* [Collected data]:
(* ===== verification/Exec.v ===== *)
(** * Program loading: [exec.c] and [loaduvm] of [vm.c]

    Every [goto bad] of [exec] is a [None] of the sub-computation it leaves. *)

From S2P Require Import Prelude Bytes Params Kernel Spinlock Sched Frame Kalloc Vm Monitor Sleeplock Console Bio Log Fs Inode Pipe File Proc Proclog.

(** [for(i = 0; i < sz; i += PGSIZE)] *)
Fixpoint loaduvm_loop (n : nat) (pgdir addr : Z) (ip : nat) (offset sz i : Z) : M kernel Z :=
  match n with
  | O => if i <? sz then stop OutOfFuel else mret 0
  | S n =>
      if i <? sz then
        pte ← walkpgdir pgdir (u32 (addr + i)) false;
        if pte =? 0 then panic "loaduvm: address should exist" else
        e ← ld32 pte;
        let pa := PTE_ADDR e in
        let m := if sz - i <? PGSIZE then sz - i else PGSIZE in
        '(r, _) ← readi ip (page_write (P2V pa)) (u32 (offset + i)) m;
        if negb (u32 r =? m) then mret (-1)
        else loaduvm_loop n pgdir addr ip offset sz (u32 (i + PGSIZE))
      else mret 0
  end.
Definition loaduvm (pgdir addr : Z) (ip : nat) (offset sz : Z) : M kernel Z :=
  if negb (addr mod PGSIZE =? 0) then panic "loaduvm: addr must be page aligned" else
  loaduvm_loop (S (Z.to_nat (sz / PGSIZE))) pgdir addr ip offset sz 0.

(** Fields of [struct elfhdr] (52 bytes) and [struct proghdr] (32 bytes). *)
Definition ELF_MAGIC : Z := 0x464C457F.
Definition ELF_PROG_LOAD : Z := 1.
Definition elf_magic (l : list Z) : Z := get32 0 l.
Definition elf_entry (l : list Z) : Z := get32 24 l.
Definition elf_phoff (l : list Z) : Z := get32 28 l.
Definition elf_phnum (l : list Z) : Z := get16 44 l.
Definition ph_type (l : list Z) : Z := get32 0 l.
Definition ph_off (l : list Z) : Z := get32 4 l.
Definition ph_vaddr (l : list Z) : Z := get32 8 l.
Definition ph_filesz (l : list Z) : Z := get32 16 l.
Definition ph_memsz (l : list Z) : Z := get32 20 l.

(** The loop over the program headers: the new size, or [None] for [goto bad]. *)
Fixpoint exec_load (n : nat) (ip : nat) (pgdir off sz : Z) : M kernel (option Z) :=
  match n with
  | O => mret (Some sz)
  | S n =>
      '(r, ph) ← readi ip nowhere (u32 off) 32;
      if negb (r =? 32) then mret None
      else if negb (ph_type ph =? ELF_PROG_LOAD) then exec_load n ip pgdir (off + 32) sz
      else if ph_memsz ph <? ph_filesz ph then mret None
      else if u32 (ph_vaddr ph + ph_memsz ph) <? ph_vaddr ph then mret None
      else
        sz ← allocuvm pgdir sz (u32 (ph_vaddr ph + ph_memsz ph));
        if sz =? 0 then mret None
        else if negb (ph_vaddr ph mod PGSIZE =? 0) then mret None
        else
          l ← loaduvm pgdir (ph_vaddr ph) ip (ph_off ph) (ph_filesz ph);
          if l <? 0 then mret None else exec_load n ip pgdir (off + 32) sz
  end.

(** Push the argument strings; [argv] are user addresses, [sps] the stack
    addresses of the strings pushed so far. *)
Fixpoint exec_args (argv : list Z) (pgdir sp : Z) (sps : list Z) : M kernel (option (Z * list Z)) :=
  match argv with
  | [] => mret (Some (sp, sps))
  | a :: argv =>
      if (MAXARG <=? length sps)%nat then mret None else
      s ← ucstr (Z.to_nat KERNBASE) a;
      let sp := Z.land (u32 (sp - (Z.of_nat (length s) + 1))) (u32 (Z.lnot 3)) in
      r ← copyout pgdir sp (s ++ [0]);
      if r <? 0 then mret None else exec_args argv pgdir sp (sps ++ [sp])
  end.

(** The words below the strings: fake return address, argc, argv, the pointers. *)
Definition ustack (sp : Z) (sps : list Z) : list Z :=
  let argc := Z.of_nat (length sps) in
  [0xffffffff; argc; u32 (sp - (argc + 1) * 4)] ++ sps ++ [0].
Definition words_bytes (ws : list Z) : list Z := concat (le_enc 4 <$> ws).

(** The name after the last slash. *)
Fixpoint last_elem (path last : list Z) : list Z :=
  match path with
  | [] => last
  | c :: path => last_elem path (if c =? SLASH then path else last)
  end.

Definition exec_bad (pgdir : Z) (oip : option nat) : M kernel Z :=
  (if negb (pgdir =? 0) then freevm pgdir else mret tt);;
  (match oip with Some ip => iunlockput ip;; end_op | None => mret tt end);;
  mret (-1).

(** From the stack pages on; [sz] is the size of the loaded segments. *)
Definition exec_stack (path argv : list Z) (pgdir sz entry : Z) : M kernel Z :=
  let sz := PGROUNDUP sz in
  sz ← allocuvm pgdir sz (u32 (sz + 2 * PGSIZE));
  if sz =? 0 then exec_bad pgdir None else
  clearpteu pgdir (u32 (sz - 2 * PGSIZE));;
  a ← exec_args argv pgdir sz [];
  match a with
  | None => exec_bad pgdir None
  | Some (sp, sps) =>
      let us := ustack sp sps in
      let sp := u32 (sp - (3 + Z.of_nat (length sps) + 1) * 4) in
      r ← copyout pgdir sp (words_bytes us);
      if r <? 0 then exec_bad pgdir None else
      p ← curproc;
      modify (upd_proc p (λ pr, set_p_name (safe_field 16 (last_elem path path) (p_name pr)) pr));;
      oldpgdir ← proc_get p p_pgdir;
      modify (upd_proc p (set_p_pgdir pgdir));;
      modify (upd_proc p (set_p_sz sz));;
      modify (upd_proc p (λ pr, set_p_tf (set_tf_esp sp (set_tf_eip entry (p_tf pr))) pr));;
      switchuvm (Some p);;
      freevm oldpgdir;;
      mret 0
  end.

(** [path] and [argv] are fetched from user memory by the caller. *)
Definition exec (path argv : list Z) : M kernel Z :=
  begin_op;;
  oip ← namei path;
  match oip with
  | None =>
      end_op;;
      cprintf "exec: fail
" [];;
      mret (-1)
  | Some ip =>
      ilock (Some ip);;
      '(r, elf) ← readi ip nowhere 0 52;
      if negb (r =? 52) then exec_bad 0 (Some ip)
      else if negb (elf_magic elf =? ELF_MAGIC) then exec_bad 0 (Some ip)
      else
        pgdir ← setupkvm;
        if pgdir =? 0 then exec_bad 0 (Some ip) else
        osz ← exec_load (Z.to_nat (elf_phnum elf)) ip pgdir (s32 (elf_phoff elf)) 0;
        match osz with
        | None => exec_bad pgdir (Some ip)
        | Some sz =>
            iunlockput ip;;
            end_op;;
            exec_stack path argv pgdir sz (elf_entry elf)
        end
  end.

* [Brief]: Write out the lines above, starting at the line that contains "modify (upd_proc p (set_p_sz sz));;" and ending with the final line, and nothing else; copy them exactly.

* [Task result]:
      modify (upd_proc p (set_p_sz sz));;
      modify (upd_proc p (λ pr, set_p_tf (set_tf_esp sp (set_tf_eip entry (p_tf pr))) pr));;
      switchuvm (Some p);;
      freevm oldpgdir;;
      mret 0
  end.

(** [path] and [argv] are fetched from user memory by the caller. *)
Definition exec (path argv : list Z) : M kernel Z :=
  begin_op;;
  oip ← namei path;
  match oip with
  | None =>
      end_op;;
      cprintf "exec: fail
" [];;
      mret (-1)
  | Some ip =>
      ilock (Some ip);;
      '(r, elf) ← readi ip nowhere 0 52;
      if negb (r =? 52) then exec_bad 0 (Some ip)
      else if negb (elf_magic elf =? ELF_MAGIC) then exec_bad 0 (Some ip)
      else
        pgdir ← setupkvm;
        if pgdir =? 0 then exec_bad 0 (Some ip) else
        osz ← exec_load (Z.to_nat (elf_phnum elf)) ip pgdir (s32 (elf_phoff elf)) 0;
        match osz with
        | None => exec_bad pgdir (Some ip)
        | Some sz =>
            iunlockput ip;;
            end_op;;
            exec_stack path argv pgdir sz (elf_entry elf)
        end
  end.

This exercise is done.